Canadian Members of Parliament will soon have the first opportunity since the constitutional debates of 1981 to vote on an item concerning the protection of the unborn child.

The motion of Gus Mitges (Grey-Simcoe), which seeks to amend the Charter of Rights and Freedoms to protect the pre-born child has been deemed a votable item” by the Standing Committee on Private Members’ Business, and will receive five hours of debate before coming to a vote several months from now, in the spring or early summer of 1987.

Mitges’ motion M-37 seeks the approval of the House to amend Section 7 of the Charter to read:

“Everyone including a human foetus or unborn being has the right to life, liberty and security of the person and the right not to be deprived thereof except in accordance with the principles of fundamental justice.”

Passage of this motion would not in itself amend the Charter, but would express the will of the House of Commons to do so.  Amending legislation to the Constitution Act would then need to be drafted and passed by Parliament, with the approval of seven of the ten provinces comprising 50 per cent of the population.

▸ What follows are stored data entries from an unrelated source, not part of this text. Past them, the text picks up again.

Lemma read_phi (n : Z) (potential : list fftw_complex) (i j k : Z) :
  n * n * n < 2 ^ 32 -> Z.of_nat (length potential) = n * n * n ->
  0 <= i < n -> 0 <= j < n -> 0 <= k < n ->
  exists c, read potential (flat_index n (uint i) (uint j) (uint k)) = Ok c
            /\ fst c = phi n potential i j k.
Proof.
  intros Hfit Hlen Hi Hj Hk.
  assert (n <= n * n * n) by nia.
  rewrite !uint_small by lia.
  pose proof (flat_index_lt n i j k Hi Hj Hk) as Hlt.
  rewrite flat_index_exact in * by assumption.
  destruct (read_in_range potential (k + n * (j + n * i))) as [c Hc]; [lia |].
  exists c. split; [exact Hc |]. apply read_Ok in Hc as [_ Hc].
  unfold phi. rewrite Hc. reflexivity.
Qed.

Lemma gradient_cell_spec (fuel : nat) (s : Simulation) (potential : list fftw_complex)
    (i j k : Z) (gradient : vector3 array3) :
  mesh_ok s -> (1 <= fuel)%nat ->
  let n := number_of_cells s in
  Z.of_nat (length potential) = n * n * n ->
  shape3 n gradient -> 0 <= i < n -> 0 <= j < n -> 0 <= k < n ->
  exists gradient', gradient_cell fuel s potential i j k gradient = Ok gradient'
    /\ shape3 n gradient'
    /\ get3 gradient' i j k = Some (central_difference s potential i j k)
    /\ forall i' j' k', 0 <= i' -> 0 <= j' -> 0 <= k' ->
         (i', j', k') <> (i, j, k) -> get3 gradient' i' j' k' = get3 gradient i' j' k'.
Proof.
  intros (Hn & Hfit & _) Hfuel n Hlen Hshape Hi Hj Hk. fold n in Hn, Hfit.
  assert (1 <= n <= INT_MAX) as Hn' by (unfold INT_MAX; nia).
  unfold gradient_cell. fold n.
  rewrite !wrap_high_spec, !wrap_low_spec by (assumption || lia). cbn [bind].
  pose proof (Z.mod_pos_bound (i + 1) n ltac:(lia)) as Hih.
  pose proof (Z.mod_pos_bound (i - 1) n ltac:(lia)) as Hil.
  pose proof (Z.mod_pos_bound (j + 1) n ltac:(lia)) as Hjh.
  pose proof (Z.mod_pos_bound (j - 1) n ltac:(lia)) as Hjl.
  pose proof (Z.mod_pos_bound (k + 1) n ltac:(lia)) as Hkh.
  pose proof (Z.mod_pos_bound (k - 1) n ltac:(lia)) as Hkl.
  destruct (read_phi n potential _ j k Hfit Hlen Hih Hj Hk) as (xh & -> & Hxh).
  destruct (read_phi n potential _ j k Hfit Hlen Hil Hj Hk) as (xl & -> & Hxl).
  cbn [bind].
  destruct (write3_spec n gradient i j k
              (fun g => mk3 ((fst xh - fst xl) / (2 * (box_width s / inject_Z n)))%Q
                            (c1 g) (c2 g)) Hshape Hi Hj Hk)
    as (g1 & -> & Hs1 & Hg1 & Ho1).
  cbn [bind].
  destruct (read_phi n potential i _ k Hfit Hlen Hi Hjh Hk) as (yh & -> & Hyh).
  destruct (read_phi n potential i _ k Hfit Hlen Hi Hjl Hk) as (yl & -> & Hyl).
  cbn [bind].
  destruct (write3_spec n g1 i j k
              (fun g => mk3 (c0 g) ((fst yh - fst yl) / (2 * (box_width s / inject_Z n)))%Q
                            (c2 g)) Hs1 Hi Hj Hk)
    as (g2 & -> & Hs2 & Hg2 & Ho2).
  cbn [bind].
  destruct (read_phi n potential i j _ Hfit Hlen Hi Hj Hkh) as (zh & -> & Hzh).
  destruct (read_phi n potential i j _ Hfit Hlen Hi Hj Hkl) as (zl & -> & Hzl).
  cbn [bind].
  destruct (write3_spec n g2 i j k
              (fun g => mk3 (c0 g) (c1 g)
                            ((fst zh - fst zl) / (2 * (box_width s / inject_Z n)))%Q)
              Hs2 Hi Hj Hk)
    as (g3 & -> & Hs3 & Hg3 & Ho3).
  exists g3. split; [reflexivity |]. split; [exact Hs3 |]. split.
  - destruct (shape3_get3 n gradient i j k Hshape Hi Hj Hk) as [a Ha].
    rewrite Hg3, Hg2, Hg1, Ha. cbn. unfold central_difference. fold n.
    rewrite Hxh, Hxl, Hyh, Hyl, Hzh, Hzl. reflexivity.
  - intros i' j' k' Hi' Hj' Hk' Hne.
    rewrite Ho3, Ho2, Ho1 by assumption. reflexivity.
Qed.

Lemma for_each_app {A S : Type} (l1 l2 : list A) (body : A -> S -> result S) (s : S) :
  for_each (l1 ++ l2) body s = do s' <~ for_each l1 body s; for_each l2 body s'.
Proof.
  revert s. induction l1 as [| a l1 IH]; intros s; [reflexivity |].
  cbn. destruct (body a s) as [s1 | e]; cbn; [apply IH | reflexivity].
Qed.

Lemma for_each_map {A B S : Type} (f : A -> B) (l : list A)
    (body : B -> S -> result S) (s : S) :
  for_each (map f l) body s = for_each l (fun a => body (f a)) s.
Proof.
  revert s. induction l as [| a l IH]; intros s; [reflexivity |].
  cbn. destruct (body (f a) s) as [s1 | e]; cbn; [apply IH | reflexivity].
Qed.

Lemma for_each_ext {A S : Type} (l : list A) (body1 body2 : A -> S -> result S) (s : S) :
  (forall a s1, body1 a s1 = body2 a s1) -> for_each l body1 s = for_each l body2 s.
Proof.
  intros H. revert s. induction l as [| a l IH]; intros s; [reflexivity |].
  cbn. rewrite H. destruct (body2 a s) as [s1 | e]; cbn; [apply IH | reflexivity].
Qed.

Lemma for_each_flat_map {A B S : Type} (f : A -> list B) (l : list A)
    (body : B -> S -> result S) (s : S) :
  for_each (flat_map f l) body s = for_each l (fun a => for_each (f a) body) s.
Proof.
  revert s. induction l as [| a l IH]; intros s; [reflexivity |].
  cbn [flat_map for_each]. rewrite for_each_app.
  destruct (for_each (f a) body s) as [s1 | e]; cbn; [apply IH | reflexivity].
Qed.

Lemma for_each_cells {S : Type} (n : Z) (body : Z -> Z -> Z -> S -> result S) (s : S) :
  for_each (range 0 n) (fun i =>
    for_each (range 0 n) (fun j =>
      for_each (range 0 n) (fun k => body i j k))) s
  = for_each (cells n) (fun t => body (fst (fst t)) (snd (fst t)) (snd t)) s.
Proof.
  unfold cells. rewrite for_each_flat_map. apply for_each_ext. intros i s1.
  rewrite for_each_flat_map. apply for_each_ext. intros j s2.
  rewrite for_each_map. reflexivity.
Qed.

Lemma elem_of_cells (n i j k : Z) :
  (i, j, k) ∈ cells n <-> 0 <= i < n /\ 0 <= j < n /\ 0 <= k < n.
Proof.
  unfold cells. rewrite list_elem_of_In, in_flat_map. split.
  - intros (i' & Hi' & Hin). apply in_flat_map in Hin as (j' & Hj' & Hin).
    apply in_map_iff in Hin as (k' & [= <- <- <-] & Hk').
    rewrite <- list_elem_of_In, elem_of_range in Hi', Hj', Hk'. lia.
  - intros (Hi & Hj & Hk). exists i. split.
    + rewrite <- list_elem_of_In, elem_of_range. lia.
    + apply in_flat_map. exists j. split.
      * rewrite <- list_elem_of_In, elem_of_range. lia.
      * apply in_map_iff. exists k. split; [reflexivity |].
        rewrite <- list_elem_of_In, elem_of_range. lia.
Qed.

Lemma calculate_gradient_spec (fuel : nat) (s : Simulation) (potential : list fftw_complex) :
  mesh_ok s -> (1 <= fuel)%nat ->
  let n := number_of_cells s in
  Z.of_nat (length potential) = n * n * n ->
  exists gradient, calculate_gradient fuel s potential = Ok gradient
    /\ shape3 n gradient
    /\ forall i j k, 0 <= i < n -> 0 <= j < n -> 0 <= k < n ->
         get3 gradient i j k = Some (central_difference s potential i j k).
Proof.
  intros Hok Hfuel n Hlen. unfold calculate_gradient. fold n.
  rewrite for_each_cells.
  destruct (for_each_invariant
              (fun done gradient =>
                 shape3 n gradient
                 /\ forall i j k, (i, j, k) ∈ done ->
                      get3 gradient i j k = Some (central_difference s potential i j k))
              (fun t => gradient_cell fuel s potential (fst (fst t)) (snd (fst t)) (snd t))
              (cells n) (make3 n (mk3 0 0 0)))
    as (gradient & Hrun & Hshape & Hget).
  - split; [apply make3_shape3 |]. intros i j k Hin. apply elem_of_nil in Hin. contradiction.
  - intros done [[i j] k] rest g1 Hcells [Hs1 Hg1]. cbn [fst snd].
    assert ((i, j, k) ∈ cells n) as Hin
      by (rewrite Hcells; apply elem_of_app; right; left).
    apply elem_of_cells in Hin as (Hi & Hj & Hk).
    destruct (gradient_cell_spec fuel s potential i j k g1 Hok Hfuel Hlen Hs1 Hi Hj Hk)
      as (g2 & Hrun & Hs2 & Hg2 & Ho2).
    exists g2. split; [exact Hrun |]. split; [exact Hs2 |].
    intros i' j' k' Hin'.
    destruct (decide ((i', j', k') = (i, j, k))) as [[= -> -> ->] | Hne]; [exact Hg2 |].
    apply elem_of_app in Hin' as [Hin' | Hin'].
    + assert ((i', j', k') ∈ cells n) as Hc
        by (rewrite Hcells; apply elem_of_app; left; exact Hin').
      apply elem_of_cells in Hc as (Hi' & Hj' & Hk').
      rewrite Ho2 by (lia || exact Hne). apply Hg1. exact Hin'.
    + apply list_elem_of_singleton in Hin'. contradiction.
  - exists gradient. split; [exact Hrun |]. split; [exact Hshape |].
    intros i j k Hi Hj Hk. apply Hget. apply elem_of_cells. auto.
Qed.

Lemma phi_real_part_only (n : Z) (potential potential' : list fftw_complex) (i j k : Z) :
  map fst potential' = map fst potential ->
  phi n potential' i j k = phi n potential i j k.
Proof.
  intros H. unfold phi.
  set (m := Z.to_nat (k + n * (j + n * i))).
  assert (fst <$> potential' !! m = fst <$> potential !! m) as Hm
    by (rewrite <- !list_lookup_fmap; f_equal; exact H).
  destruct (potential' !! m), (potential !! m); cbn in *; congruence.
Qed.

Lemma central_difference_real_part_only (s : Simulation)
    (potential potential' : list fftw_complex) (i j k : Z) :
  map fst potential' = map fst potential ->
  central_difference s potential' i j k = central_difference s potential i j k.
Proof.
  intros H. unfold central_difference.
  rewrite !(phi_real_part_only _ potential potential') by exact H. reflexivity.
Qed.

(** C7: on a mesh that satisfies invariant 2, the gradient is computed
    (one unit of fuel suffices for its wrap loops) and holds, at every
    cell [(i, j, k)], the central difference of the real part of the
    potential with neighbours taken modulo [N_c], divided by
    [2 (W / N_c)]; at a cell [(0, j, k)] the low neighbour is
    [(N_c - 1, j, k)]; and two potentials with the same real parts give the
    same gradient at every cell. *)
Theorem gradient_is_periodic_central_difference (fuel : nat) (s : Simulation)
    (potential : list fftw_complex) :
  mesh_ok s -> (1 <= fuel)%nat ->
  let n := number_of_cells s in
  let h := (box_width s / inject_Z n)%Q in
  Z.of_nat (length potential) = n * n * n ->
  exists gradient, calculate_gradient fuel s potential = Ok gradient
    /\ (forall i j k, 0 <= i < n -> 0 <= j < n -> 0 <= k < n ->
          read3 gradient i j k
          = Ok (mk3
                 ((phi n potential ((i + 1) mod n) j k
                   - phi n potential ((i - 1) mod n) j k) / (2 * h))%Q
                 ((phi n potential i ((j + 1) mod n) k
                   - phi n potential i ((j - 1) mod n) k) / (2 * h))%Q
                 ((phi n potential i j ((k + 1) mod n)
                   - phi n potential i j ((k - 1) mod n)) / (2 * h))%Q))
    /\ (forall j k, 0 <= j < n -> 0 <= k < n ->
          exists g, read3 gradient 0 j k = Ok g
            /\ c0 g = ((phi n potential (1 mod n) j k - phi n potential (n - 1) j k)
                       / (2 * h))%Q)
    /\ (forall potential' : list fftw_complex,
          map fst potential' = map fst potential ->
          exists gradient', calculate_gradient fuel s potential' = Ok gradient'
            /\ forall i j k, 0 <= i < n -> 0 <= j < n -> 0 <= k < n ->
                 read3 gradient' i j k = read3 gradient i j k).
Proof.
  intros Hok Hfuel n h Hlen. pose proof Hok as (Hn & _). fold n in Hn.
  destruct (calculate_gradient_spec fuel s potential Hok Hfuel Hlen)
    as (gradient & Hrun & Hshape & Hget). fold n in Hshape, Hget.
  exists gradient. split; [exact Hrun |].
  assert (forall i j k, 0 <= i < n -> 0 <= j < n -> 0 <= k < n ->
            read3 gradient i j k = Ok (central_difference s potential i j k)) as Hread.
  { intros i j k Hi Hj Hk. apply read3_of_get3; try lia. apply Hget; assumption. }
  split; [exact Hread |]. split.
  - intros j k Hj Hk. eexists. split; [apply Hread; lia |].
    cbn [central_difference c0]. fold n h.
    replace ((0 - 1) mod n) with (n - 1); [reflexivity |].
    replace (0 - 1) with (n - 1 + (-1) * n) by ring.
    rewrite Z.mod_add by lia. symmetry. apply Z.mod_small. lia.
  - intros potential' Hre.
    assert (Z.of_nat (length potential') = n * n * n) as Hlen'.
    { rewrite <- Hlen. f_equal.
      rewrite <- (length_map fst potential'), Hre. apply length_map. }
    destruct (calculate_gradient_spec fuel s potential' Hok Hfuel Hlen')
      as (gradient' & Hrun' & _ & Hget'). fold n in Hget'.
    exists gradient'. split; [exact Hrun' |].
    intros i j k Hi Hj Hk. rewrite Hread by assumption.
    apply read3_of_get3; try lia. rewrite Hget' by assumption.
    f_equal. apply central_difference_real_part_only. exact Hre.
Qed.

If the Charter were amended according to Mitges’ motion, the subsections of Section 251 of the Criminal Code, which allows abortion, could be struck down if they are found to be outside of the principles of fundamental justice and not a “reasonable limit” under Section 1 of the Charter.  Although this would be a long and arduous process, Mitges’ motion is the first step in explicitly defining the rights of the unborn child in Canadian law.

Alliance for Life, Campaign Life and Coalition for the Protection of Human Life have unanimously endorsed the motion.  All of these groups will call on their membership to write letters of support for M-37 to individual Members of Parliament.  The political pro-life groups will use the recorded vote to assess pro-life strength in Parliament and monitor those MPs who claimed to be pro-life during the last election campaign.